— Je vous prierai de ne pas crier, dit Romachov d’une voix sourde. Parlez plus convenablement, je vous défends de m’injurier.

— Je ne vous injurie pas, répliqua Nicolaiev d’un ton toujours sec, mais cependant radouci. Je me borne à vous demander ce que j’ai le droit d’exiger de vous. Nos anciennes relations me donnent ce droit. Si vous avez quelque égard pour le nom d’Alexandra Pétrovna et si vous tenez à sa bonne réputation, vous devez faire cesser ce scandale.

— Bien, je ferai tout ce qui sera possible ! répondit sèchement Romachov.

Il prit le milieu du sentier et hâta le pas. Nicolaiev le rejoignit.

— Encore un mot… mais je vous prie, ne vous fâchez pas… dit Nicolaiev d’un ton radouci et légèrement embarrassé… Puisque nous avons commencé à nous expliquer, achevons… Cela vaudra mieux… n’est-ce pas ?

— Oui, répondit Romachov.

— Vous savez bien vous-même la sympathie que nous vous avons toujours témoignée, Alexandra Pétrovna et moi. Si je suis aujourd’hui forcé… Ah ! vous n’ignorez pas que dans cette sale petite ville, il n’y a rien de pire que les commérages.

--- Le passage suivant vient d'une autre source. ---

Lemma extend_all_spec old new : 0 <= old < new -> forall d,
  Forall (fun map => words_ok map /\ old <= nbits map) d ->
  exists d', extend_all realloc old new d = Ok d' /\ length d' = length d /\
    Forall (fun map => words_ok map /\ new <= nbits map) d' /\
    forall c p, 0 <= p < new -> page_dirty d' c p = (p <? old) && page_dirty d c p.
Proof.
  intros Ho. induction 1 as [|map d [Hok Hn] Hd IH]; cbn [extend_all].
  - exists []. split_and!; [done|done|constructor|]. intros c p _. unfold page_dirty.
    by rewrite !lookup_nil, andb_false_r.
  - destruct (zero_extend_spec map old new Hok Ho Hn) as (map' & -> & Hok' & Hn' & Hb).
    cbn [mbind outcome_bind]. destruct IH as (d' & -> & Hl & Hd' & Hp). cbn [mbind outcome_bind].
    eexists. split; [done|]. split_and!; [cbn; congruence|by constructor|].
    intros c p Hpr. specialize (Hp (Z.of_nat (pred (Z.to_nat c))) p Hpr). unfold page_dirty in *.
    rewrite Nat2Z.id in Hp. destruct (Z.to_nat c) as [|c']; [by apply Hb|exact Hp].
Qed.

Lemma last_insert s nb s' :
  Forall block_ok (rl_blocks s) -> block_ok nb -> rl_blocks s' = insert_block nb (rl_blocks s) ->
  Forall block_ok (rl_blocks s') /\ last_ram_offset s' = last_ram_offset s `max` rb_end nb.
Proof.
  intros Hl Hnb Hins.
  assert (Forall block_ok (rl_blocks s')) as Hl'.
  { rewrite Hins. apply Forall_forall. intros b [-> |Hb]%insert_block_elem; [done|].
    by rewrite Forall_forall in Hl; apply Hl. }
  split; [done|].
  pose proof (fold_max_spec _ Hl 0 ltac:(lia)) as Hm. pose proof (fold_max_spec _ Hl' 0 ltac:(lia)) as Hm'.
  cbv zeta in Hm, Hm'. fold (last_ram_offset s) in Hm. fold (last_ram_offset s') in Hm'.
  destruct Hm as (H1 & H2 & H3), Hm' as (H1' & H2' & H3'). rewrite Hins in H2', H3'.
  setoid_rewrite insert_block_elem in H2'. setoid_rewrite insert_block_elem in H3'.
  assert (rb_end nb <= last_ram_offset s') by (apply H2'; by left).
  assert (last_ram_offset s <= last_ram_offset s').
  { destruct H3 as [-> |(b & Hb & ->)]; [lia|apply H2'; by right]. }
  destruct H3' as [E|(b & [-> |Hb] & E)]; [|lia|specialize (H2 b Hb); lia].
  destruct Hnb as (? & ? & _). unfold rb_end in *. lia.
Qed.

(** The block an allocation of [size] bytes at [off] adds. *)
Definition alloc_block (phys_mem_alloc : Z -> Z) (size host mr off : Z) : RAMBlock :=
  {| rb_mr := mr; rb_host := if negb (host =? 0) then host else phys_mem_alloc (TARGET_PAGE_ALIGN size);
     rb_offset := off; rb_length := TARGET_PAGE_ALIGN size; rb_prealloc := negb (host =? 0); rb_fd := -1 |}.

(** Where the block goes: it fits, so the block is well formed and apart. *)
Lemma alloc_fits s phys_mem_alloc size host mr off :
  ram_ok s -> 0 < size -> size + TARGET_PAGE_SIZE <= 2 ^ 64 ->
  find_ram_offset (TARGET_PAGE_ALIGN size) s = Ok off ->
  block_ok (alloc_block phys_mem_alloc size host mr off) /\
  Forall (apart (alloc_block phys_mem_alloc size host mr off)) (rl_blocks s).
Proof.
  intros Hok Hs Hov Hf. destruct (page_align size ltac:(lia) Hov) as [Hal Hmod].
  set (len := TARGET_PAGE_ALIGN size) in *. unfold block_ok, rb_end, apart, rb_end. cbn. fold len.
  destruct (rl_blocks s) as [|b0 l] eqn:E.
  - unfold find_ram_offset in Hf. rewrite (proj2 (Z.eqb_neq len 0)) in Hf by lia. cbn in Hf.
    rewrite E in Hf. injection Hf as <-. unfold TARGET_PAGE_SIZE in *.
    split; [|constructor]. split_and!; try done; try lia. Z.div_mod_to_equations. lia.
  - rewrite <- E. destruct (find_ram_offset_fits s len Hok ltac:(lia) ltac:(by rewrite E))
      as [(o & Ho & H0 & Hmax & Hoal & Happ & _)|[Hab _]]; [|congruence].
    rewrite Ho in Hf. injection Hf as ->. unfold RAM_ADDR_MAX, TARGET_PAGE_SIZE in *. split.
    + split_and!; try done; try lia. Z.div_mod_to_equations. lia.
    + apply Forall_forall. intros b Hb. destruct (Happ b Hb); unfold rb_end in *; tauto.
Qed.
(* ===== verification/HBitmap.v ===== *)
(** * Hierarchical bitmaps (util/hbitmap.c, include/qemu/hbitmap.h)

    Seven bitmaps of decreasing coarseness: a bit of a level tells whether the
    word of that index in the next level is nonzero.  The file models every
    operation and shows that the levels stay consistent, that the count is the
    number of set bits, and that iteration visits exactly the set bits in
    increasing order. *)
From Stdlib Require Import Sorted.
From S2P Require Import Prelude HostUtils Bitops Bitmap.
Local Open Scope Z_scope.

Definition BITS_PER_LEVEL : Z := 6.
Definition HBITMAP_LOG_MAX_SIZE : Z := 41.
Definition HBITMAP_LEVELS : nat := 7.

(** [hb_levels] lists the levels from the coarsest, level 0, to the bitmap
    itself. *)
Record HBitmap := {
  hb_size : Z;
  hb_count : Z;
  hb_granularity : Z;
  hb_levels : list words
}.

(** The iterator; the bitmap it points to is an argument of its operations. *)
Record HBitmapIter := {
  hbi_granularity : Z;
  hbi_pos : Z;
  hbi_cur : list Z
}.

Definition level_of (levels : list words) (i : nat) : outcome words :=
  match levels !! i with Some l => Ok l | None => Abort end.

(** ** Iteration *)

(** The loop that climbs to a level with subtrees left; reading [cur[-1]]
    would be out of bounds. *)
Fixpoint skip_up (cur : list Z) (i : nat) (pos : Z) : outcome (nat * Z * Z) :=
  match i with
  | O => Abort
  | S i =>
      match cur !! i with
      | None => Abort
      | Some c =>
          let pos := Z.shiftr pos BITS_PER_LEVEL in
          if c =? 0 then skip_up cur i pos else Ok (i, c, pos)
      end
  end.

(** The loop that descends [n] levels from level [i] to the next leaf word. *)
Fixpoint skip_down (n : nat) (levels : list words) (i : nat) (cur : list Z) (c pos : Z)
    : outcome (list Z * Z * Z) :=
  match n with
  | O => Ok (cur, c, pos)
  | S n =>
      _ ← c_assert (negb (c =? 0));
      let pos := u64 (Z.shiftl pos BITS_PER_LEVEL + ctz64 c) in
      let cur := <[i := Z.land c (u64 (c - 1))]> cur in
      l ← level_of levels (S i);
      c ← rd l pos;
      skip_down n levels (S i) cur c pos
  end.

Definition hbitmap_iter_skip_words (hb : HBitmap) (hbi : HBitmapIter) : outcome (Z * HBitmapIter) :=
  '(i, c, pos) ← skip_up (hbi_cur hbi) (HBITMAP_LEVELS - 1) (hbi_pos hbi);
  if (i =? 0)%nat && (c =? Z.shiftl 1 (BITS_PER_LONG - 1)) then Ok (0, hbi)
  else
    '(cur, c, pos) ← skip_down (HBITMAP_LEVELS - 1 - i) (hb_levels hb) i (hbi_cur hbi) c pos;
    _ ← c_assert (negb (c =? 0));
    Ok (c, {| hbi_granularity := hbi_granularity hbi; hbi_pos := pos; hbi_cur := cur |}).

(** Levels [n-1 .. 0] of the iterator's path. *)
Fixpoint init_cur (n : nat) (levels : list words) (pos : Z) (cur : list Z) : outcome (list Z) :=
  match n with
  | O => Ok cur
  | S i =>
      let bit := Z.land pos (BITS_PER_LONG - 1) in
      let pos := Z.shiftr pos BITS_PER_LEVEL in
      l ← level_of levels i;
      w ← rd l pos;
      let c := Z.land w (not64 (Z.shiftl 1 bit - 1)) in
      let c := if negb (i =? HBITMAP_LEVELS - 1)%nat then Z.land c (not64 (Z.shiftl 1 bit)) else c in
      init_cur i levels pos (c :: cur)
  end.

Definition hbitmap_iter_init (hb : HBitmap) (first : Z) : outcome HBitmapIter :=
  let pos := Z.shiftr first (hb_granularity hb) in
  _ ← c_assert (pos <? hb_size hb);
  cur ← init_cur HBITMAP_LEVELS (hb_levels hb) pos [];
  Ok {| hbi_granularity := hb_granularity hb; hbi_pos := Z.shiftr pos BITS_PER_LEVEL; hbi_cur := cur |}.

Definition set_cur (i : nat) (c : Z) (hbi : HBitmapIter) : HBitmapIter :=
  {| hbi_granularity := hbi_granularity hbi; hbi_pos := hbi_pos hbi; hbi_cur := <[i := c]> (hbi_cur hbi) |}.

(** The current word, or the next nonzero one. *)
Definition iter_word (hb : HBitmap) (hbi : HBitmapIter) : outcome (Z * HBitmapIter) :=
  match hbi_cur hbi !! (HBITMAP_LEVELS - 1)%nat with
  | None => Abort
  | Some cur => if cur =? 0 then hbitmap_iter_skip_words hb hbi else Ok (cur, hbi)
  end.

— Bien, — répondit tristement Romachov. — Je n’irai plus jamais vous voir. C’est là sans doute ce que vous vouliez me demander ? C’est bien. Au reste, je m’étais déjà promis de cesser mes visites. Voilà déjà plusieurs jours que j’ai rapporté à Alexandra Pétrovna les livres qu’elle m’avait prêtés et je me permets de vous certifier que c’était ma dernière visite.

— Oui… évidemment… fit vaguement Nicolaiev, et il se tut tout confus.

A ce moment, les officiers débouchèrent du sentier sur la grand’route. La ville n’était plus qu’à trois cents pas et comme ils n’avaient plus rien à se dire, ils marchaient côte à côte, silencieux et sans se regarder. Ni l’un ni l’autre n’osait s’arrêter ou retourner sur ses pas. Ils se sentaient de plus en plus gênés.